↓↓↓
(* ===== verification/ExchangeProof.v ===== *)
(** * The exchange caches what it broadcasts

    The main loop of the simulator against the numbered packets of
    [HandlerProof]: it discharges what the retransmit server's theorems ask of
    the cache and what the feed's theorem asks of the datagrams. *)

From S2P Require Import Prelude Interfaces Types Bytes Codec CodecProof Ring RingBuffers RingUse CircularCache Network Connection RetransmitServer Handler HandlerProof Exchange.
Import ExchangeSimulator.

(** The [k]-th event of a list, counted from [FIRST_SEQUENCE_ID]. *)
Definition event_at (e0 : MarketEvent.t) (es : list MarketEvent.t) (k : Z) : MarketEvent.t :=
  default e0 (es !! Z.to_nat (k - Config.FIRST_SEQUENCE_ID)).

Definition sent (results : list (option (expected unit ExchangeError.t))) : list (option (expected unit ExchangeError.t)) :=
  filter (λ r, r = Some (Value tt)) results.
Definition op_ok (o : op) : Prop := match o with Publish => True | Round fresh => is_buffer fresh end.

Section Simulator.
Context {W : Type} {M : Multicast W} {ML : MulticastLaws W} (h : endian) (BUFFER CACHE fd : Z).
Context {HB : PowerOfTwo BUFFER} {HC : PowerOfTwo CACHE} (Hbuffer : BUFFER < 2 ^ 64) (Hcache : CACHE < 2 ^ 32).
Context (e0 : MarketEvent.t).
Abbreviation packet_of es := (packet (event_at e0 es)).

(** [es] were published, the first [n] of them are numbered, cached and,
    those with a number in [ks], sent. *)
Record sim_ok (before : list (list Z)) (es : list MarketEvent.t) (n : nat) (ks : list Z) (s : t) (w : W) : Prop := {
  sim_count : (n ≤ length es)%nat;
  sim_buffer : lazy_repr BUFFER (market_event_buffer_ s) (drop n es);
  sim_sequencer : sequencer_ s = Config.FIRST_SEQUENCE_ID + Z.of_nat n;
  sim_cache : CircularCache.inv CACHE (retransmit_cache_ s);
  sim_idle : CircularCache.phase (retransmit_cache_ s) = CircularCache.Idle;
  sim_log : length (CircularCache.log (retransmit_cache_ s)) = n;
  sim_messages i m : CircularCache.log (retransmit_cache_ s) !! i = Some m →
    EncodedMessage.message m = Ok (packet_of es (Config.FIRST_SEQUENCE_ID + Z.of_nat i));
  sim_datagrams : datagrams w = before ++ (packet_of es <$> ks);
  sim_sent : ks `sublist_of` seqZ Config.FIRST_SEQUENCE_ID (Z.of_nat n);
}.

Lemma event_at_app es es' k : k - Config.FIRST_SEQUENCE_ID < Z.of_nat (length es) →
  0 ≤ k - Config.FIRST_SEQUENCE_ID → event_at e0 (es ++ es') k = event_at e0 es k.
Proof using. intros Hk H0. unfold event_at. rewrite lookup_app_l by lia. done. Qed.

Lemma packet_at_app es es' k : k - Config.FIRST_SEQUENCE_ID < Z.of_nat (length es) →
  0 ≤ k - Config.FIRST_SEQUENCE_ID → packet_of (es ++ es') k = packet_of es k.
Proof using. intros Hk H0. unfold packet, packet_data. by rewrite event_at_app. Qed.

Lemma publish_ok before es n ks events s w : sim_ok before es n ks s w →
  ∃ rest s' es', publish BUFFER events s = Ok (rest, s') ∧ events = es' ++ rest ∧ sim_ok before (es ++ es') n ks s' w.
Proof using HB Hbuffer.
  intros Hs. unfold publish. destruct events as [|e rest].
  { exists [], s, []. rewrite (app_nil_r es). split; [done|]. split; [done|]. exact Hs. }
  unfold LazyRingBuffer.push. pose proof (lazy_claim BUFFER Hbuffer _ _ (sim_buffer _ _ _ _ _ _ Hs)) as Hclaim.
  destruct (LazyRingBuffer.try_get_head_ref BUFFER (market_event_buffer_ s)) as [slot|].
  - destruct Hclaim as [_ Hwrite]. destruct (Hwrite e) as (b & -> & Hb & _). cbn [mbind outcome_bind].
    eexists rest, _, [e]. split; [done|]. split; [done|]. destruct Hs as [Hn _ Hseq Hinv Hidle Hlog Hmsg Hdata Hks].
    split; try done; simpl.
    + rewrite length_app. lia.
    + by rewrite drop_app_le by lia.
    + intros i m Him. rewrite packet_at_app; [by apply Hmsg|apply lookup_lt_Some in Him; lia|lia].
    + rewrite Hdata. f_equal. apply list_fmap_ext. intros i k Hk. symmetry.
      assert (k ∈ seqZ Config.FIRST_SEQUENCE_ID (Z.of_nat n)) as Hin by (eapply elem_of_sublist; [by eapply list_elem_of_lookup_2|done]).
      apply elem_of_seqZ in Hin. apply packet_at_app; lia.
  - cbn [mbind outcome_bind]. exists (e :: rest), s, []. rewrite (app_nil_r es). split; [done|]. split; [done|]. exact Hs.
Qed.

(** The result of a send says whether the datagram left. *)
Lemma send_ok bytes w : Z.of_nat (length bytes) ≤ EncodedMessage.MAX_WIRE_SIZE →
  ∃ result w', Broadcaster.send fd bytes w = Ok (result, w') ∧
    datagrams w' = datagrams w ++ (if decide (result = Value tt) then [bytes] else []).
Proof using ML.
  intros Hl. unfold Broadcaster.send. rewrite (proj2 (Z.leb_le _ _) Hl). cbn [assert_ mbind outcome_bind].
  destruct (sendto fd bytes w) as [[n|e] w'] eqn:Hsend.
  - destruct (sendto_sent _ _ _ _ _ Hsend) as [-> Hd]. rewrite Z.eqb_refl. eexists _, w'. split; [done|]. by rewrite decide_True.
  - pose proof (sendto_failed _ _ _ _ _ Hsend) as Hd.
    destruct e; (eexists _, w'; split; [done|]; rewrite decide_False by done; by rewrite app_nil_r).
Qed.

Lemma run_step_ok before es n ks fresh s w : sim_ok before es n ks s w → is_buffer fresh → Z.of_nat n < 2 ^ 32 - 1 →
  ∃ result s' w' n' ks', run_step h BUFFER CACHE fd fresh s w = Ok (result, s', w') ∧ sim_ok before es n' (ks ++ ks') s' w' ∧
    (n' ≤ S n)%nat ∧ length ks' = length (sent [result]).
Proof using HB HC Hbuffer Hcache ML.
  intros Hs Hfresh Hbound. unfold run_step. pose proof (lazy_front BUFFER _ _ (sim_buffer _ _ _ _ _ _ Hs)) as Hfront.
  destruct (LazyRingBuffer.try_get_tail_ref BUFFER (market_event_buffer_ s)) as [slot|].
  2:{ exists None, s, w, n, []. rewrite app_nil_r. split_and!; try done. lia. }
  destruct Hfront as (e & rest & Hdrop & Hread & Hconsume). rewrite Hread. cbn [mbind outcome_bind].
  pose proof Hs as [Hn Hbuf Hseq Hinv Hidle Hlog Hmsg Hdata Hks]. set (k := Config.FIRST_SEQUENCE_ID + Z.of_nat n) in *.
  assert (k = 1 + Z.of_nat n) as Hk by done.
  assert (event_at e0 es k = e) as He.
  { unfold event_at, k. replace (Config.FIRST_SEQUENCE_ID + Z.of_nat n - Config.FIRST_SEQUENCE_ID) with (Z.of_nat n) by lia.
    rewrite Nat2Z.id. assert (drop n es !! 0%nat = Some e) as He by (by rewrite Hdrop). rewrite lookup_drop, Nat.add_0_r in He. by rewrite He. }
  destruct (generated_packet (event_at e0 es) h fresh k Hfresh) as (m & Hm & Hbytes); [lia..|].
  rewrite Hseq. rewrite He in Hm. rewrite Hm. cbn [mbind outcome_bind].
  assert (CircularCache.completed (retransmit_cache_ s) = Z.of_nat n) as Hcompleted.
  { unfold CircularCache.completed. rewrite decide_False by (rewrite Hidle; done). lia. }
  destruct (CircularCache.put_item_inv CACHE Hcache m _ Hinv ltac:(unfold CircularCache.bounded; lia) Hidle) as (cache & -> & Hinv' & Hidle' & Hlog').
  cbn [mbind outcome_bind]. rewrite Hbytes. cbn [mbind outcome_bind].
  destruct (send_ok (packet_of es k) w) as (result & w' & -> & Hd); [rewrite packet_length; done|]. cbn [mbind outcome_bind].
  assert (n < length es)%nat as Hlt.
  { assert (length (drop n es) = S (length rest)) as Hl by (by rewrite Hdrop). rewrite length_drop in Hl. lia. }
  eexists _, _, w', (S n), (if decide (result = Value tt) then [k] else []). split; [done|]. split; [split; simpl|split; [done|]].
  - lia.
  - replace (drop (S n) es) with rest; [done|]. rewrite <- Nat.add_1_r, <- drop_drop, Hdrop. done.
  - rewrite (uwrap_small 64) by (unfold in_u; lia). unfold k. lia.
  - done.
  - done.
  - rewrite Hlog', length_app. simpl. lia.
  - intros i m' Hi. rewrite Hlog' in Hi. apply lookup_app_Some in Hi as [Hi|[Hle Hi]]; [by apply Hmsg|].
    apply list_lookup_singleton_Some in Hi as [Hi <-]. rewrite Hbytes. do 2 f_equal. unfold k. lia.
  - rewrite Hd, Hdata, <- (assoc_L (++)), fmap_app. do 2 f_equal. by case_decide.
  - rewrite seqZ_S. apply sublist_app; [done|]. case_decide; [done|apply sublist_nil_l].
  - unfold sent. rewrite filter_cons. case_decide as Hr; case_decide as Hr'; try done; simplify_eq; done.
Qed.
↑↑↑
• _Directions for this task_: In the data above, how many lines contain the word "then"? Write the number only.

• _Your response_: 2